While attendees have been using mobile devices and platforms like Twitter to document the meeting for a few years, 2013 was the first year that HSS actively encouraged the use of social media during events. While adoption of these devices will take some getting used to, 57% of respondents used either a smartphone or a tablet during the meeting, although only 17% of you reported using our Grupio online meeting application. More than a quarter of those responding (26%) followed or contributed to the Twitter feed (a great showing for our first year of official Tweeting!) and we’re happy to report that 69% of those surveyed found the use of this technology to be no distraction at all. In the future we will work to schedule events (like a “Tweet-up”) for those of you who use Twitter to network during the HSS meeting.

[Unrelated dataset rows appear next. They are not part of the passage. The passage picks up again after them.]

(* ===== verification/Device.v ===== *)
(** * Memory-mapped devices, the interrupt controller and the UART

    [kernel/plic.c] and [kernel/uart.c].  A device is something whose registers
    can be read and written ([Mmio]); what the drivers rely on is that writes
    take effect in order ([MmioLaws]).  The state of the UART driver is its
    lock and flag, next to the console it hands input to. *)

From S2P Require Import Prelude Riscv UserMem Ring Console Spinlock.

Class Mmio (D : Type) : Type := {
  rd8 : Z -> M D Z;
  wr8 : Z -> Z -> M D unit;
  rd32 : Z -> M D Z;
  wr32 : Z -> Z -> M D unit
}.

(** The writes a device has seen, as address and value. *)
Class MmioLaws (D : Type) `{Mmio D} : Type := {
  written : D -> list (Z * Z);
  wr8_ok : forall a v d, exists d', wr8 a v d = Ret tt d' /\ written d' = written d ++ [(a, v)];
  wr32_ok : forall a v d, exists d', wr32 a v d = Ret tt d' /\ written d' = written d ++ [(a, v)];
  rd8_ok : forall a d, exists v d', rd8 a d = Ret v d' /\ 0 <= v < 256 /\ written d' = written d;
  rd32_ok : forall a d, exists v d', rd32 a d = Ret v d' /\ 0 <= v < 2 ^ 32 /\ written d' = written d
}.

(** ** The interrupt controller *)

Definition UART0_IRQ : Z := 10.
Definition VIRTIO0_IRQ : Z := 1.
Definition PLIC_SENABLE (hart : Z) : Z := PLIC + 0x2080 + hart * 0x100.
Definition PLIC_SPRIORITY (hart : Z) : Z := PLIC + 0x201000 + hart * 0x2000.
Definition PLIC_SCLAIM (hart : Z) : Z := PLIC + 0x201004 + hart * 0x2000.

Section Plic.
Context {D : Type} `{Mmio D}.

Definition plicinit : M D unit :=
  wr32 (PLIC + UART0_IRQ * 4) 1 ;;
  wr32 (PLIC + VIRTIO0_IRQ * 4) 1.

(** [hart] is [cpuid()]. *)
Definition plicinithart (hart : Z) : M D unit :=
  wr32 (PLIC_SENABLE hart) (Z.lor (Z.shiftl 1 UART0_IRQ) (Z.shiftl 1 VIRTIO0_IRQ)) ;;
  wr32 (PLIC_SPRIORITY hart) 0.

Definition plic_claim (hart : Z) : M D Z :=
  let! irq := rd32 (PLIC_SCLAIM hart) in ret (i32 irq).

Definition plic_complete (hart irq : Z) : M D unit := wr32 (PLIC_SCLAIM hart) irq.
End Plic.

(** ** The UART *)

Definition RHR : Z := 0.
Definition THR : Z := 0.
Definition IER : Z := 1.
Definition IER_RX_ENABLE : Z := Z.shiftl 1 0.
Definition IER_TX_ENABLE : Z := Z.shiftl 1 1.
Definition FCR : Z := 2.
Definition FCR_FIFO_ENABLE : Z := Z.shiftl 1 0.
Definition FCR_FIFO_CLEAR : Z := Z.shiftl 3 1.
Definition ISR : Z := 2.
Definition LCR : Z := 3.
Definition LCR_EIGHT_BITS : Z := Z.shiftl 3 0.
Definition LCR_BAUD_LATCH : Z := Z.shiftl 1 7.
Definition LSR : Z := 5.
Definition LSR_RX_READY : Z := Z.shiftl 1 0.
Definition LSR_TX_IDLE : Z := Z.shiftl 1 5.

Record uart (D U : Type) : Type := Uart {
  u_dev : D;
  tx_locked : bool;      (* tx_lock *)
  tx_busy : Z;
  u_cpu : cpu;
  panicking : bool;
  panicked : bool;
  u_cons : cons U
}.
Arguments Uart {D U}.
Arguments u_dev {D U}.
Arguments tx_locked {D U}.
Arguments tx_busy {D U}.
Arguments u_cpu {D U}.
Arguments panicking {D U}.
Arguments panicked {D U}.
Arguments u_cons {D U}.

Section Uart.
Context {D U : Type} `{MD : Mmio D} `{UM : UserMem U}.

Definition regs_of : lens (uart D U) D :=
  Lens u_dev (fun d s => Uart d (tx_locked s) (tx_busy s) (u_cpu s) (panicking s) (panicked s) (u_cons s)).
Definition tx_lock : lens (uart D U) bool :=
  Lens tx_locked (fun l s => Uart (u_dev s) l (tx_busy s) (u_cpu s) (panicking s) (panicked s) (u_cons s)).
Definition set_busy (b : Z) (s : uart D U) : uart D U :=
  Uart (u_dev s) (tx_locked s) b (u_cpu s) (panicking s) (panicked s) (u_cons s).
Definition uart_cpu : lens (uart D U) cpu :=
  Lens u_cpu (fun c s => Uart (u_dev s) (tx_locked s) (tx_busy s) c (panicking s) (panicked s) (u_cons s)).
Definition cons_of : lens (uart D U) (cons U) :=
  Lens u_cons (fun c s => Uart (u_dev s) (tx_locked s) (tx_busy s) (u_cpu s) (panicking s) (panicked s) c).

Definition ReadReg (reg : Z) : M (uart D U) Z := zoom regs_of (rd8 (UART0 + reg)).
Definition WriteReg (reg v : Z) : M (uart D U) unit := zoom regs_of (wr8 (UART0 + reg) v).

Definition uartinit : M (uart D U) unit :=
  WriteReg IER 0 ;;
  WriteReg LCR LCR_BAUD_LATCH ;;
  WriteReg 0 3 ;;
  WriteReg 1 0 ;;
  WriteReg LCR LCR_EIGHT_BITS ;;
  WriteReg FCR (Z.lor FCR_FIFO_ENABLE FCR_FIFO_CLEAR) ;;
  WriteReg IER (Z.lor IER_TX_ENABLE IER_RX_ENABLE) ;;
  modify (set tx_lock false).

(** The wait channel [&tx_chan]. *)
Definition tx_chan : Z := 0.

(** [while(tx_busy != 0) sleep(&tx_chan, &tx_lock);] *)
Fixpoint uartwrite_wait (fuel : nat) : M (uart D U) unit :=
  match fuel with
  | O => nofuel
  | S fuel =>
      let! busy := gets tx_busy in
      if negb (busy =? 0) then sleep tx_chan tx_lock ;; uartwrite_wait fuel else ret tt
  end.

Fixpoint uartwrite_loop (fuel : nat) (buf : list Z) : M (uart D U) unit :=
  match buf with
  | [] => ret tt
  | c :: buf =>
      uartwrite_wait fuel ;;
      WriteReg THR c ;;
      modify (set_busy 1) ;;
      uartwrite_loop fuel buf
  end.

(** [fuel] bounds how often a thread that waits finds the UART still busy. *)
Definition uart_write (fuel : nat) (buf : list Z) : M (uart D U) unit :=
  acquire tx_lock ;;
  uartwrite_loop fuel buf ;;
  release tx_lock.

(** [while((ReadReg(LSR) & LSR_TX_IDLE) == 0);] *)
Fixpoint spin_idle (fuel : nat) : M (uart D U) unit :=
  match fuel with
  | O => nofuel
  | S fuel =>
      let! l := ReadReg LSR in
      if Z.land l LSR_TX_IDLE =? 0 then spin_idle fuel else ret tt
  end.

Definition uartputc_sync (fuel : nat) (c : Z) : M (uart D U) unit :=
  let! p := gets panicking in
  when (negb p) (modify (fun s => set uart_cpu (push_off (u_cpu s)) s)) ;;
  let! dead := gets panicked in
  if dead : bool then nofuel            (* for(;;); *)
  else
    spin_idle fuel ;;
    WriteReg THR (u8 c) ;;
    when (negb p) (fun s => match pop_off (u_cpu s) with
                            | inl msg => Panic msg
                            | inr c => Ret tt (set uart_cpu c s)
                            end).

Definition uartgetc : M (uart D U) Z :=
  let! l := ReadReg LSR in
  if negb (Z.land l LSR_RX_READY =? 0) then ReadReg RHR else ret (-1).

(** The loop of [uartintr] over the characters that have arrived. *)
Fixpoint uartintr_input (fuel : nat) : M (uart D U) unit :=
  match fuel with
  | O => nofuel
  | S fuel =>
      let! c := uartgetc in
      if c =? -1 then ret tt
      else zoom cons_of (consoleintr c) ;; uartintr_input fuel
  end.

(** Waking the sending thread is left to the scheduler: it is asleep on
    [tx_chan]. *)
Definition uartintr (fuel : nat) : M (uart D U) unit :=
  ReadReg ISR ;;
  acquire tx_lock ;;
  let! l := ReadReg LSR in
  when (negb (Z.land l LSR_TX_IDLE =? 0)) (modify (set_busy 0)) ;;
  release tx_lock ;;
  uartintr_input fuel.
End Uart.

(** ** Transmission *)

Section Transmit.
Context {D U : Type} `{MmioLaws D} `{UserMem U}.
Implicit Types s : uart D U.

(** The bytes written to the transmit register. *)
Definition sent (d : D) : list Z := omap (fun w => if w.1 =? UART0 + THR then Some w.2 else None) (written d).

(** What happens while a sender sleeps: the UART becomes free again, input may
    arrive, nobody else sends. *)
Definition completes s (e : unit) s' : Prop :=
  tx_busy s' = 0 /\ tx_locked s' = false /\ sent (u_dev s') = sent (u_dev s).

Definition busy_free s : Prop := tx_busy s <> 0 /\ tx_locked s = false.

Lemma send_one c s : exists s', WriteReg THR c s = Ret tt s' /\ sent (u_dev s') = sent (u_dev s) ++ [c] /\
  tx_locked s' = tx_locked s /\ tx_busy s' = tx_busy s.
Proof.
  destruct (wr8_ok (UART0 + THR) c (u_dev s)) as (d' & E & W). exists (set regs_of d' s).
  split; [apply zoom_ret, E|]. simpl. unfold sent. rewrite W, omap_app. split; [reflexivity|auto].
Qed.

Lemma uartwrite_wait_spec fuel s : (2 <= fuel)%nat -> tx_locked s = true ->
  against busy_free completes (uartwrite_wait fuel s)
    (fun _ _ s' => tx_busy s' = 0 /\ tx_locked s' = true /\ sent (u_dev s') = sent (u_dev s)).
Proof.
  intros Hf Hl. destruct fuel as [|[|fuel]]; [lia|lia|]. simpl. unfold bind at 1. simpl.
  destruct (Z.eqb_spec (tx_busy s) 0) as [E|E]; simpl; [auto|]. unfold bind, sleep. simpl. rewrite Hl. simpl.
  split; [split; [exact E|reflexivity]|]. intros e s' (Hb & Hl' & Hs). unfold acquire. simpl. rewrite Hl'. simpl.
  rewrite Hb. simpl. auto.
Qed.

Lemma uartwrite_loop_spec fuel buf : (2 <= fuel)%nat -> forall s, tx_locked s = true ->
  against busy_free completes (uartwrite_loop fuel buf s)
    (fun _ _ s' => tx_locked s' = true /\ sent (u_dev s') = sent (u_dev s) ++ buf).
Proof.
  intros Hf. induction buf as [|c buf IH]; intros s Hl; simpl; [rewrite app_nil_r; auto|].
  eapply against_bind; [apply uartwrite_wait_spec; assumption|]. intros es [] s1 (Hb & Hl1 & Hs1).
  destruct (send_one c s1) as (s2 & E & Hs2 & Hl2 & _). erewrite bind_ret_l by exact E. rewrite bind_modify.
  eapply against_mono; [apply (IH (set_busy 1 s2)); simpl; congruence|].
  intros es' [] s3 [Hl3 Hs3]. split; [exact Hl3|]. rewrite Hs3. simpl. rewrite Hs2, Hs1, <- app_assoc. reflexivity.
Qed.

(** Whatever is written to the console device reaches the wire in order: the
    sender sleeps only while the UART is busy, wakes when it is free, and at the
    end exactly the bytes of the buffer have been transmitted. *)
Theorem uart_write_sends fuel buf s : (2 <= fuel)%nat -> tx_locked s = false ->
  against busy_free completes (uart_write fuel buf s)
    (fun _ _ s' => tx_locked s' = false /\ sent (u_dev s') = sent (u_dev s) ++ buf).
Proof.
  intros Hf Hl. unfold uart_write. unfold bind at 1, acquire. simpl. rewrite Hl. simpl.
  eapply against_bind; [apply uartwrite_loop_spec; [exact Hf|reflexivity]|]. intros es [] s1 [Hl1 Hs1].
  unfold release. simpl. rewrite Hl1. simpl. auto.
Qed.
End Transmit.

When asked what could make meetings more effective and enjoyable, respondents had a variety of ideas, but many mentioned the need to make the conference more social and inviting. Graduate student and early career respondees said they would appreciate the opportunity to meet and chat with senior scholars in the field, suggesting that we plan more informal gatherings and encourage people to mingle. This is only problematic in the sense that many of our mid-career and senior scholars use the conference to meet up with friends and former colleagues and find it challenging to set time aside to meet new people.

The single, greatest obstacle to conference attendance was cost (35%), followed distantly by the related “Obtaining funding from your institution/organization” (19%). We will keep this in mind going forward as we continue to offer travel grants, dependent care grants, meetings in cities with easy access, and create lean budgets while continuing to plan full, stimulating, engaging conference programs in cities that offer multiple entertainment and dining options.

As you might imagine, it’s challenging to put on a conference that will make everyone happy, but we are heartened by the overwhelmingly positive responses we received for the survey. We hope you will continue to share the ways in which the meeting was helpful to you, as well as your suggestions about how we can improve future meetings.